## WHAT THE TASK ASKS
Please output exactly the part of the records below that opens with the line containing "Fixpoint fn_tokens (fuel" and closes with the line containing "Definition in_range (c", both lines included, and nothing else.

»»

(* ===== verification/OptionRegistry.v ===== *)
(** * The registry of model options and profiles

    Source: [src/arctic_platform/common/option_registry.py].

    An option entry says what an option is; a profile says of every option whether a model
    supports it, does not support it or cannot have it, itself or through the profile it
    extends.  [check_coverage] lists what keeps the table from being complete, [settle] gives the
    cells of a profile, [render_matrix] prints the table.

    Arguments of the registering functions are Python values, whose types the code checks.
    Patterns are those of the module [fnmatch].  The files of the system are a parameter
    ([files]: the text of a regular file), as is the form in which a path is shown ([display]).
    The tables that the program registers are in [ModelOptions]. *)

From stdpp Require Import prelude strings list sorting.
From Stdlib Require Import ZArith Lia Ascii.
From S2P Require Import Prelude Dict Json.
Local Open Scope string_scope.
Local Open Scope nat_scope.
Local Open Scope list_scope.

(** ** Strings *)

(** [s in t] for a character, [sep.join(l)] and [repr(s)]. *)
Definition has_char (c : ascii) (s : string) : bool := bool_decide (c ∈ chars_of s).

Fixpoint join_str (sep : string) (l : list string) : string :=
  match l with [] => "" | [s] => s | s :: l => s +:+ sep +:+ join_str sep l end.

Definition newline : ascii := ascii_of_nat 10.
Definition apostrophe : ascii := ascii_of_nat 39.

Definition printable (c : ascii) : bool :=
  let n := nat_of_ascii c in negb ((n <? 32) || (127 <=? n) && (n <=? 160) || (n =? 173)).
Definition repr_char (q c : ascii) : list ascii :=
  let n := nat_of_ascii c in
  if bool_decide (c = q) || bool_decide (c = backslash) then [backslash; c]
  else if n =? 9 then [backslash; "t"%char]
  else if n =? 10 then [backslash; "n"%char]
  else if n =? 13 then [backslash; "r"%char]
  else if printable c then [c]
  else [backslash; "x"%char; hex_digit (n / 16); hex_digit (n mod 16)].
Definition py_repr (s : string) : string :=
  let q := if has_char apostrophe s && negb (has_char quote s) then quote else apostrophe in
  string_of (q :: concat (repr_char q <$> chars_of s) ++ [q]).

(** [re.fullmatch(r"^[a-z][a-z0-9_]*(\.[a-z][a-z0-9_]*)*$", key)]. *)
Definition is_lower (c : ascii) : bool := let n := nat_of_ascii c in (97 <=? n) && (n <=? 122).
Fixpoint split_on (sep : ascii) (cs : list ascii) : list (list ascii) :=
  match cs with
  | [] => [[]]
  | c :: cs => if decide (c = sep) then [] :: split_on sep cs else match split_on sep cs with seg :: segs => (c :: seg) :: segs | [] => [[c]] end
  end.
Definition key_segment (seg : list ascii) : bool :=
  match seg with c :: cs => is_lower c && forallb (fun c => is_lower c || is_digit c || bool_decide (c = "_"%char)) cs | [] => false end.
Definition KEY_RE (key : string) : bool := forallb key_segment (split_on "."%char (chars_of key)).

(** [re.match(r"TODO\b", s)]: the word is not continued. *)
Definition word_char (c : ascii) : bool :=
  let n := nat_of_ascii c in
  is_lower c || is_digit c || (65 <=? n) && (n <=? 90) || (n =? 95) ||
  bool_decide (n ∈ [170; 178; 179; 181; 185; 186; 188; 189; 190]) || (192 <=? n) && negb (n =? 215) && negb (n =? 247).
Definition TODO_MARKER (cs : list ascii) : bool :=
  bool_decide (take 4 cs = chars_of "TODO") && match cs !! 4 with Some c => negb (word_char c) | None => true end.

(** ** Patterns: [fnmatch.fnmatchcase] *)

Inductive fn_token :=
  | FStar
  | FAny
  | FLit (c : ascii)
  | FClass (negated : bool) (ranges : list (ascii * ascii)).

(** The inside of square brackets: single characters and ranges. *)
Fixpoint class_ranges (cs : list ascii) : list (ascii * ascii) :=
  match cs with
  | a :: ((h :: b :: rest) as tail) => if decide (h = "-"%char) then (a, b) :: class_ranges rest else (a, a) :: class_ranges tail
  | a :: tail => (a, a) :: class_ranges tail
  | [] => []
  end.

(** What is between the bracket and the one that closes it; a [!] and then a bracket at the start do not close it. *)
Fixpoint until_bracket (cs : list ascii) : option (list ascii * list ascii) :=
  match cs with
  | [] => None
  | c :: cs => if decide (c = "]"%char) then Some ([], cs) else match until_bracket cs with Some (inside, rest) => Some (c :: inside,
    rest) | None => None end
  end.
Definition class_body (cs : list ascii) : option (list ascii * list ascii) :=
  match cs with
  | c :: cs' => if decide (c = "]"%char) then (fun ir => (c :: ir.1, ir.2)) <$> until_bracket cs' else until_bracket cs
  | [] => None
  end.
Definition parse_class (cs : list ascii) : option (fn_token * list ascii) :=
  match cs with
  | c :: cs' =>
      if decide (c = "!"%char) then (fun ir => (FClass true (class_ranges ir.1), ir.2)) <$> class_body cs'
      else (fun ir => (FClass false (class_ranges ir.1), ir.2)) <$> class_body cs
  | [] => None
  end.

(** Every turn consumes a character, so the length of the pattern is enough fuel. *)
Fixpoint fn_tokens (fuel : nat) (cs : list ascii) : list fn_token :=
  match fuel, cs with
  | S fuel, c :: cs =>
      if decide (c = "*"%char) then FStar :: fn_tokens fuel cs
      else if decide (c = "?"%char) then FAny :: fn_tokens fuel cs
      else if decide (c = "["%char) then
        match parse_class cs with Some (t, rest) => t :: fn_tokens fuel rest | None => FLit c :: fn_tokens fuel cs end
      else FLit c :: fn_tokens fuel cs
  | _, _ => []
  end.

Definition in_range (c : ascii) (r : ascii * ascii) : bool := (nat_of_ascii r.1 <=? nat_of_ascii c) && (nat_of_ascii c <=? nat_of_ascii r.2).
Definition token_accepts (t : fn_token) (c : ascii) : bool :=
  match t with FStar | FAny => true | FLit d => bool_decide (c = d) | FClass neg rs => xorb neg (existsb (in_range c) rs) end.

Fixpoint fn_run (ts : list fn_token) (cs : list ascii) : bool :=
  match ts with
  | [] => bool_decide (cs = [])
  | FStar :: ts => (fix star (cs : list ascii) : bool := fn_run ts cs || match cs with [] => false | _ :: cs => star cs end) cs
  | t :: ts => match cs with c :: cs => token_accepts t c && fn_run ts cs | [] => false end
  end.
Definition fnmatchcase (name pattern : string) : bool := fn_run (fn_tokens (String.length pattern) (chars_of pattern)) (chars_of name).

(** ** Entries *)

Definition RUNS_IN : list string := ["trainer"; "sampler"; "both"].
Definition GOALS : list string := ["parity"; "memory"; "speed"; "robustness"; "mode"; "debug"].

Inductive Status := SUPPORTS | UNSUPPORTED | NOT_APPLICABLE.
#[export] Instance Status_eq_dec : EqDecision Status.
Proof. solve_decision. Defined.

Record OptionEntry := MkOption { o_key : string; o_runs_in : string; o_goal : string; o_why : string; o_remove_when : option string;
    o_source : string }.

Record Profile := MkProfile {
  p_name : string;
  p_extends : option string;
  p_supports : list string;
  p_unsupported : list (string * string);
  p_not_applicable : list (string * string);
}.

Record Cell := MkCell { c_status : Status; c_reason : option string }.

Record Registry := MkRegistry {
  matrix_path : option string;
  option_entries : list (string * OptionEntry);
  profile_entries : list (string * Profile);
  builtins_registered : bool;
}.
Definition registry_new (path : option string) : Registry := MkRegistry path [] [] false.

(** ** Registration *)

Definition type_name (v : pyval) : string :=
  match v with PNone => "NoneType" | PBool _ => "bool" | PInt _ => "int" | PFloat _ => "float" | PStr _ => "str" | PList _ => "list" |
    PTuple _ => "tuple" | PDict _ => "dict" | PTensor _ => "Tensor" | POpaque cls => cls end.

Definition require_str (v : pyval) (what : string) : res string :=
  match v with PStr s => Ok s | _ => Raise (TypeError (what +:+ " must be a str, got " +:+ type_name v)) end.

Definition option_str (v : pyval) (what : string) : res (option string) := match v with PNone => Ok None | _ => s ← require_str v what;
    Ok (Some s) end.

Definition register_option (r : Registry) (key runs_in goal why source remove_when : pyval) : res (Registry * OptionEntry) :=
  key ← require_str key "option key";
  runs_in ← require_str runs_in ("option " +:+ py_repr key +:+ " runs_in");
  goal ← require_str goal ("option " +:+ py_repr key +:+ " goal");
  why ← require_str why ("option " +:+ py_repr key +:+ " why");
  source ← require_str source ("option " +:+ py_repr key +:+ " source");
  remove_when ← option_str remove_when ("option " +:+ py_repr key +:+ " remove_when");
  if has_char "*" key then Raise (ValueError "must not contain a wildcard")
  else if negb (KEY_RE key) then Raise (ValueError "must be a lowercase dotted path")
  else if negb (bool_decide (runs_in ∈ RUNS_IN)) then Raise (ValueError "runs_in must be one of")
  else if negb (bool_decide (goal ∈ GOALS)) then Raise (ValueError "goal must be one of")
  else if (length (strip (chars_of why)) =? 0) then Raise (ValueError "needs a non-empty why")
  else match dict_get (option_entries r) key with
       | Some _ => Raise (ValueError "already registered")
       | None =>
           let entry := MkOption key runs_in goal why remove_when source in
           Ok (MkRegistry (matrix_path r) (dict_set (option_entries r) key entry) (profile_entries r) (builtins_registered r), entry)
       end.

««

## THE COMPLETED TASK
Fixpoint fn_tokens (fuel : nat) (cs : list ascii) : list fn_token :=
  match fuel, cs with
  | S fuel, c :: cs =>
      if decide (c = "*"%char) then FStar :: fn_tokens fuel cs
      else if decide (c = "?"%char) then FAny :: fn_tokens fuel cs
      else if decide (c = "["%char) then
        match parse_class cs with Some (t, rest) => t :: fn_tokens fuel rest | None => FLit c :: fn_tokens fuel cs end
      else FLit c :: fn_tokens fuel cs
  | _, _ => []
  end.

Definition in_range (c : ascii) (r : ascii * ascii) : bool := (nat_of_ascii r.1 <=? nat_of_ascii c) && (nat_of_ascii c <=? nat_of_ascii r.2).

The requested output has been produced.